Mentre lo sforzo ossidativo è un meccanismo tossicologico comunemente citato, i metodi convenzionali di studiarlo soffrono di una serie di difetti, tra cui la distruzione del campione, introduzione di potenziali artefatti e una mancanza di specificità per il reattivo specie in questione. Così, c’è un bisogno attuale nel campo della tossicologia per i metodi non distruttivi, sensibili e specifici che può essere utilizzato per osservare e quantificare perturbazioni redox intracellulare, più comunemente indicati come stress ossidativo. Qui, presentiamo un metodo per l’utilizzo di due sensori fluorogenic geneticamente codificati, roGFP2 e HyPer, di essere usato negli studi di formazione immagine di cellule vive per osservare risposte ossidativa indotto da xenobiotici. roGFP2 equilibra con il potenziale redox del glutatione (GSHdi E), mentre HyPer rileva direttamente il perossido di idrogeno (H2O2). Entrambi i sensori possono essere espressi in vari tipi cellulari tramite transfezione o trasduzione e possono essere mirati a specifici compartimenti cellulari. La cosa più importante, microscopia di vivere-cella utilizzando questi sensori offre alta risoluzione spaziale e temporale che non è possibile utilizzare i metodi convenzionali. Cambiamenti dell’intensità di fluorescenza monitorati a 510 nm serve come la lettura per entrambi i sensori fluorogenic geneticamente codificato quando eccitato in sequenza da 404 nm e 488 nm luce. Questa proprietà rende entrambi sensori raziometrici, eliminando gli elementi comuni di microscopia e la correzione per le differenze nell’espressione di sensore tra le celle. Questa metodologia può essere applicata attraverso una varietà di piattaforme fluorometriche capace di emozionante e raccolta delle emissioni alle lunghezze d’onda prescritte, che lo rende adatto per l’utilizzo con sistemi di imaging confocale microscopia convenzionale grandangolari e piastra lettori. Entrambi i sensori fluorogenic codificato geneticamente sono stati utilizzati in una varietà di tipi cellulari e studi tossicologici per monitorare cellulare EGSH e H2O2 generazione in tempo reale. Qui delineato è un metodo standard che è ampiamente adattabile su tipi cellulari e fluorometriche piattaforme per l’applicazione di roGFP2 e HyPer nelle cellule vive valutazioni tossicologiche dello sforzo ossidativo.

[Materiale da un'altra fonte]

Lemma BinPacker_gang_ok job nodes n mode r :
  BinPacker_ScheduleGang (Some job) nodes n mode = Done (Ok r) →
  0 < n ∧ ∃ cs c node, findGangCandidates n (gang_share job n mode) nodes (job_Shared job) = Ok cs ∧
    c ∈ cs ∧ (∀ c', c' ∈ cs → gang_totalWaste c ≤ gang_totalWaste c') ∧
    node ∈ nodes ∧ c ∈ node_gang_candidate n (gang_share job n mode) (job_Shared job) node ∧
    r = mkGangSchedulingResult (job_ID job)
          (placed_on node (gang_share job n mode) <$> gang_gpus c).
Proof.
  unfold BinPacker_ScheduleGang. destruct (Z.leb_spec n 0); [done|].
  fold (gang_share job n mode). intros (cs & [= Hcs] & Hr)%call_bind_ok. split; [done|].
  apply outcome_bind_done in Hr as (c & Hc & [= <-]).
  assert (cs ≠ []) as Hne.
  { unfold findGangCandidates in Hcs. destruct (nodes ≫= _); congruence. }
  destruct (selectGang_spec (sort_slice (λ a b, gang_totalWaste a <? gang_totalWaste b) cs))
    as (c' & Hc' & Hin & Hmin).
  { intros E. apply Hne. apply Permutation_nil_r. by rewrite <-(sort_slice_perm
      (λ a b, gang_totalWaste a <? gang_totalWaste b) cs), E. }
  assert (c' = c) as -> by congruence. rewrite sort_slice_elem in Hin.
  apply (findGangCandidates_elem _ _ _ _ _ c) in Hcs as Hel.
  destruct (proj1 Hel Hin) as (node & Hnode & Hcn).
  exists cs, c, node. split_and!; try done.
  - intros c2 Hc2. apply Hmin. by rewrite sort_slice_elem.
  - destruct (gang_candidate_gpus n _ _ _ _ ltac:(lia) Hcn) as (En & _ & Hlen & _).
    f_equal. rewrite take_ge by lia. apply list_fmap_ext. intros i g _.
    unfold placed_on. by rewrite En.
Qed.
End gang_lemmas.

(** ** The contract *)
Lemma BinPacker_ScheduleGang_total `{GoSort} job nodes n mode :
  ∃ res, BinPacker_ScheduleGang (Some job) nodes n mode = Done res.
Proof.
  unfold BinPacker_ScheduleGang. destruct (n <=? 0); [eauto|]. fold (gang_share job n mode).
  apply call_bind_done; [eauto|]. intros cs [= Hcs].
  destruct (selectGang_spec (sort_slice (λ a b, gang_totalWaste a <? gang_totalWaste b) cs))
    as (c & -> & _); [|cbn; eauto].
  intros E. assert (cs = []) as ->.
  { apply Permutation_nil_r. by rewrite <-(sort_slice_perm
      (λ a b, gang_totalWaste a <? gang_totalWaste b) cs), E. }
  unfold findGangCandidates in Hcs. destruct (nodes ≫= _); congruence.
Qed.
(** When [p] was placed, after [ps], each of its GPUs had room for the whole request. *)
Definition had_room (nodes : list NodeInfo) (ps : list PodPlacement) (p : PodPlacement) : Prop :=
  ∀ n g, n ∈ nodes → g ∈ node_GPUs n → node_Name n = pp_NodeName p → gpu_ID g ∈ pp_GPUIDs p →
    gpu_UsedMemoryMB g + placed_mem ps (node_Name n) (gpu_ID g) + pp_MemoryMB p ≤ gpu_TotalMemoryMB g.

Definition gpu_sane (g : GPU) : Prop :=
  0 ≤ gpu_UsedMemoryMB g ≤ gpu_TotalMemoryMB g ∧ gpu_TotalMemoryMB g ≤ int_max.

(** Node names and, within a node, GPU identifiers name one thing. *)
Definition cluster_wf (nodes : list NodeInfo) : Prop :=
  NoDup (node_Name <$> nodes) ∧
  Forall (λ n, NoDup (gpu_ID <$> node_GPUs n) ∧ Forall gpu_sane (node_GPUs n)) nodes.

(** The shadow is the cluster with the placements charged to it. *)
Definition gpu_charged (ps : list PodPlacement) (nodeName : string) (g g' : GPU) : Prop :=
  gpu_ID g' = gpu_ID g ∧ gpu_TotalMemoryMB g' = gpu_TotalMemoryMB g ∧
  gpu_UsedMemoryMB g' = gpu_UsedMemoryMB g + placed_mem ps nodeName (gpu_ID g) ∧ gpu_sane g'.

Definition node_charged (ps : list PodPlacement) (n n' : NodeInfo) : Prop :=
  node_Name n' = node_Name n ∧ NoDup (gpu_ID <$> node_GPUs n') ∧
  Forall2 (gpu_charged ps (node_Name n)) (node_GPUs n) (node_GPUs n').

(** Whatever the memory figures: the placements are on nodes and GPUs that exist. *)
Definition node_ids_of (nodes : list NodeInfo) : list (string * list string) :=
  (λ n, (node_Name n, gpu_ID <$> node_GPUs n)) <$> nodes.

Definition gang_pod (name : string) : Pod := sample_pod "default" name [].

(** ** Lemmas *)
Lemma deepCopyNodes_id nodes : deepCopyNodes nodes = nodes.
Proof. unfold deepCopyNodes. induction nodes as [|[] nodes IH]; cbn; [done|]. by f_equal. Qed.

Lemma charge_gpu_fields ids m g :
  gpu_ID (charge_gpu ids m g) = gpu_ID g ∧
  gpu_TotalMemoryMB (charge_gpu ids m g) = gpu_TotalMemoryMB g.
Proof.
  unfold charge_gpu. revert g. induction ids as [|id ids IH]; intros g; cbn; [done|].
  destruct (IH (if String.eqb (gpu_ID g) id then set_AllocatedPods (gpu_AllocatedPods g ⊞ 1)
    (set_UsedMemoryMB (gpu_UsedMemoryMB g ⊞ m) g) else g)) as [-> ->].
  by case_match.
Qed.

Il termine “stress ossidativo” è spesso citato come un meccanismo in tossicologia, eppure è raramente questo termine descritto in particolare. Lo stress ossidativo può riferirsi a diversi processi intracellulari, inclusa la generazione di specie reattive dell’ossigeno, danni causati dai radicali liberi, l’ossidazione di molecole antiossidanti, e anche l’attivazione di specifiche di segnalazione a cascata. Un’ampia gamma di contaminanti ambientali1,2 e3,di agenti farmaceutici4 sono stati documentati per indurre stress ossidativo sia agendo direttamente il composto xenobiotici in sé5 ,6 o secondariamente dalla produzione di specie ossidanti come parte di una risposta cellulare7,8,9,10. È quindi di grande interesse in tossicologia accuratamente osservare e caratterizzare i processi ossidativi che portano a risultati negativi. I metodi convenzionali di misurazione dello stress ossidativo coinvolgono identificazione di biomolecole ossidato11,12,13,14,15 o antiossidanti16 ,17,18,19,20, o la misura diretta delle specie reattive stessi21,22,23, 24. Tuttavia, questi metodi richiedono in genere la rottura cellulare, che spesso consuma il campione, Elimina la risoluzione spaziale e potenzialmente introduce artefatti25. Lo sviluppo di metodi più sensibili e specifici per la rilevazione di specie ossidanti e indicatori dello sforzo ossidativo è ampiamente applicabile per l’indagine degli effetti avversi dell’esposizione degli xenobiotici.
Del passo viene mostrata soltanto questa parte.